I have created in my mind two personas. One, that acquiesces to everyone and everybody. I am the poster child for someone that has it all together. I am articulate, intelligent, funny, amusing, thoughtful, nice, and honest to name a few things. This persona, we will refer to as Status. Status is fun to be around. He's even-tempered, very rarily shows any negative emotions. He always has a shoulder for people to lean on, and even when both shoulders are occupied, he has a spare pair so don't get worried. Status, smiles at work. Tap dances around his boss, all the while feeling like he is trying to place in the Field Negro Olympics. Status is liked by all...
Then there is Staats. Staats has been pushed down so far, that he doesn't really have a good clue as to who he is. But he does know who he would like to be. Free. Free to do what he wants. Say whats on his mind. To tell his boss to go to hell when he asks me a question that he should obviously know the answer to, since he is the boss. (Although, I've been there longer then him). To tell his friends, that yes you have issues, but I have my own subscriptions to deal with. And sorry I would like to be a willing participant in your pity party, but I just can't today. To tell people NO. No I will not listen, not help, not come get you, take you, buy you, sex you, go with you, indulge whatever you want to do. Today is about me. Selfish is what Staats wants. He hears the word spoken all the time, just never takes the opportunity to use it. To do things for self. Staats and Status had a fight, and for a while Staats threw a wrench into Status' world. Status was mean, surly, hateful, vengeful, overall unpleasant to be around. And this was evident to many people. But Staats was calling the shots. Repression is a bitch. I feel like their are two people in my head trying to guide my actions.
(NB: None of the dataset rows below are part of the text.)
Definition format_stack_address (trace : Trace) (address : Z) : option str :=
  let stack_pointer := reg_get trace.(trace_seed) RSP in
  if negb (stack_pointer =? 0) then
    if stack_pointer <=? address then
      let stack_offset := address - stack_pointer in
      if stack_offset <? SCRATCH_STACK_HEADROOM then Some (format "stack+{:04X}" [AInt stack_offset])
      else if stack_offset =? SCRATCH_STACK_HEADROOM then Some (format "stack+{:04X} (end, guard)" [AInt stack_offset])
      else if stack_offset <? u64 (SCRATCH_STACK_HEADROOM + vm_page_size) then
        Some (format "stack+{:04X} (guard)" [AInt stack_offset])
      else None
    else
      let stack_offset := stack_pointer - address in
      if stack_offset <=? SCRATCH_STACK_BYTES - SCRATCH_STACK_HEADROOM then
        Some (format "stack-{:04X}" [AInt stack_offset])
      else if stack_offset <=? u64 (SCRATCH_STACK_BYTES - SCRATCH_STACK_HEADROOM + vm_page_size) then
        Some (format "stack-{:04X} (guard)" [AInt stack_offset])
      else None
  else None.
Today, well today I think I have things under control. I think. I have four new gray hairs thanks to my meltdown. But I don't think my problems are anywhere near being solved. I have been able to keep a healthy balance, or so I thought, for years. I can't go down this dark road again. Won't allow it. Honestly, I don't think Staats or Status can exist at the same time in my head. I am going to have to figure out who Staats is, and stop hiding behind Status' mask.